An emergency direct flight left central province Hunan on the
Chinese mainland for Kaohsiung in Taiwan Saturday morning, carrying
a 76-year-old tourist who was recovering from cerebral
hemorrhage.
The Taiwan TransAsia Airways flight, an Airbus 320, left
Huanghua Airport in Hunan's provincial capital Changsha at 4:30
AM.
The charter flight is expected to have arrived in Kaohsiung at
6:30 AM, saving two hours compared with a transit flight via Macao
or Hong Kong, said Tang Jian, an official in charge of Taiwan
affairs at the Hunan provincial government.

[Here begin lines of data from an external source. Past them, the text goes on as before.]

(** X22. [acquire_pyvisa.py], lines 150-152, with a record length that is
    not positive: a negative [num_points] makes the slice drop that many
    samples from the end, and zero drops them all. *)
Theorem reconcile_with_nonpositive_length :
  forall (A : Type) (raw : list A) (n : Z),
    (n < 0 -> reconcile raw n = firstn (length raw - Z.to_nat (- n)) raw) /\
    (n = 0 -> reconcile raw n = []).
Proof.
  intros A raw n. split.
  - intros Hn. unfold reconcile.
    destruct (Z.eqb_spec (Z.of_nat (length raw)) n) as [E | E]; cbn [negb]; [lia |].
    unfold slice. cbn [skipn Z.to_nat]. rewrite Z.sub_0_r. f_equal.
    destruct (Z.le_gt_cases 0 (Z.of_nat (length raw) + n)) as [Hle | Hgt].
    + rewrite clamp_from_end by lia. lia.
    + rewrite clamp_below by lia. lia.
  - intros ->. unfold reconcile.
    destruct (Z.eqb_spec (Z.of_nat (length raw)) 0) as [E | E]; cbn [negb].
    + destruct raw; [reflexivity | discriminate E].
    + rewrite slice_upto by lia. reflexivity.
Qed.

Lemma reconcile_with_nonpositive_length_witness :
  -2 < 0 /\ reconcile [10; 20; 30; 40; 50] (-2) = [10; 20; 30].
Proof.
  split; [lia |].
  exact (proj1 (reconcile_with_nonpositive_length Z [10; 20; 30; 40; 50] (-2))
               ltac:(lia)).
Defined.

Lemma ord_range (b : byte) : 0 <= ord b < 256.
Proof.
  unfold ord. pose proof (Byte.to_N_bounded b) as H. lia.
Qed.

(** X23. [np.frombuffer(..., dtype=np.int8)] as the scripts use it: one code
    per byte, in order; every code lies in [-128, 127]; and the byte is
    recovered from the code modulo 256. *)
Theorem int8_codes :
  forall buf : bytes,
    length (frombuffer_int8 buf) = length buf /\
    Forall (fun c => -128 <= c <= 127) (frombuffer_int8 buf) /\
    map (fun c => c mod 256) (frombuffer_int8 buf) = map ord buf.
Proof.
  intros buf. unfold frombuffer_int8. splits.
  - apply length_map.
  - apply Forall_forall. intros c Hc. apply in_map_iff in Hc.
    destruct Hc as (b & <- & _). unfold int8_of_byte.
    pose proof (ord_range b). destruct (Z.ltb_spec (ord b) 128); lia.
  - rewrite map_map. apply map_ext. intros b. unfold int8_of_byte.
    pose proof (ord_range b). destruct (Z.ltb_spec (ord b) 128).
    + apply Z.mod_small. lia.
    + replace (ord b - 256) with (ord b + (-1) * 256) by lia.
      rewrite Z.mod_add by lia. apply Z.mod_small. lia.
Qed.

(** ** The substring test *)

Lemma prefix_spec (p s : string) :
  String.prefix p s = true <-> exists b, s = (p ++ b)%string.
Proof.
  revert s. induction p as [| a p IH]; intros s.
  - split; [intros _; exists s; reflexivity | intros _; destruct s; reflexivity].
  - destruct s as [| c s]; cbn.
    + split; [discriminate | intros (b & H); discriminate H].
    + destruct (ascii_dec a c) as [-> | Hne].
      * rewrite IH. split; intros (b & H); exists b; [rewrite H; reflexivity |].
        inversion H. reflexivity.
      * split; [discriminate |]. intros (b & H). inversion H. subst. contradiction.
Qed.

(** X24. The test of the Tektronix handlers ([acquire.py] 141,
    [acquire_pyvisa.py] 174): a caught exception leaves the loop exactly when
    its message has the word "Timeout", spelt this way, somewhere inside
    it. *)
Theorem timeout_test_is_a_substring_test :
  forall e : exn,
    classified_timeout e = true <->
    exists a b, str e = (a ++ "Timeout" ++ b)%string.
Proof.
  intros e. unfold classified_timeout. generalize (str e) as s.
  generalize "Timeout"%string as needle. intros needle s.
  split.
  - induction s as [| c s IH]; cbn [contains]; intros H.
    + rewrite orb_false_r in H. apply prefix_spec in H. destruct H as (b & H).
      exists ""%string, b. exact H.
    + apply orb_true_iff in H. destruct H as [H | H].
      * apply prefix_spec in H. destruct H as (b & H). exists ""%string, b. exact H.
      * destruct (IH H) as (a & b & ->). exists (String c a), b. reflexivity.
  - intros (a & b & ->). induction a as [| c a IH].
    + assert (String.prefix needle (needle ++ b) = true) as Hp
          by (apply prefix_spec; exists b; reflexivity).
      change ("" ++ needle ++ b)%string with (needle ++ b)%string.
      destruct (needle ++ b)%string; cbn [contains]; rewrite Hp; reflexivity.
    + change (String c a ++ needle ++ b)%string with (String c (a ++ needle ++ b)).
      cbn [contains]. rewrite IH. apply orb_true_r.
Qed.

(** ** Finding the instrument *)

Lemma find_target_some (resources : list string) (res : string) :
  PyvisaConnect.find_target resources = Some res <->
  exists before after,
    resources = before ++ res :: after /\
    PyvisaConnect.matches res = true /\
    Forall (fun r => PyvisaConnect.matches r = false) before.
Proof.
  split.
  - induction resources as [| r rest IH]; cbn; intros H; [discriminate H |].
    destruct (PyvisaConnect.matches r) eqn:E.
    + inversion H. subst r. exists [], rest. splits; [reflexivity | exact E | constructor].
    + destruct (IH H) as (before & after & -> & Hm & Hb).
      exists (r :: before), after. splits; [reflexivity | exact Hm |].
      constructor; assumption.
  - intros (before & after & -> & Hm & Hb).
    induction Hb as [| r before Hr _ IH]; cbn.
    + rewrite Hm. reflexivity.
    + rewrite Hr. exact IH.
Qed.

Lemma find_target_none (resources : list string) :
  PyvisaConnect.find_target resources = None <->
  Forall (fun r => PyvisaConnect.matches r = false) resources.
Proof.
  induction resources as [| r rest IH]; cbn.
  - split; [constructor | reflexivity].
  - destruct (PyvisaConnect.matches r) eqn:E.
    + split; [discriminate |]. intros H. inversion H. congruence.
    + rewrite IH. split; [intros H; constructor; assumption | intros H; inversion H; assumption].
Qed.

Lemma matches_nonempty (res : string) :
  PyvisaConnect.matches res = true -> (res =? "")%string = false.
Proof. destruct res; [discriminate | reflexivity]. Qed.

The patient, whose name is spelt as Ye Api -- in the way it's
pronounced in Mandarin, suffered acute cerebral hemorrhage during a
sightseeing tour in Hunan on Nov. 25. A chronic sufferer of asthma
and thrombus, he was hospitalized in Hunan until he was outof
danger this week.
He was accompanied by his family and three medical staff
duringthe flight home, and the plane was equipped with a full range
of medical facilities in case of emergency, said Tang.
Tang said this was the fifth emergency direct flight to Taiwan
since the first one was launched on Sept. 14.
These five flights have taken at least a dozen Taiwanese
patients home in three months.
The increasing number of Taiwanese living and working on the
mainland has led to a rise also in emergency flights across the
Taiwan Strait.
Between July 2005 and June 2006, the International SOS alone
flew 638 patients back to Taiwan on transit flights.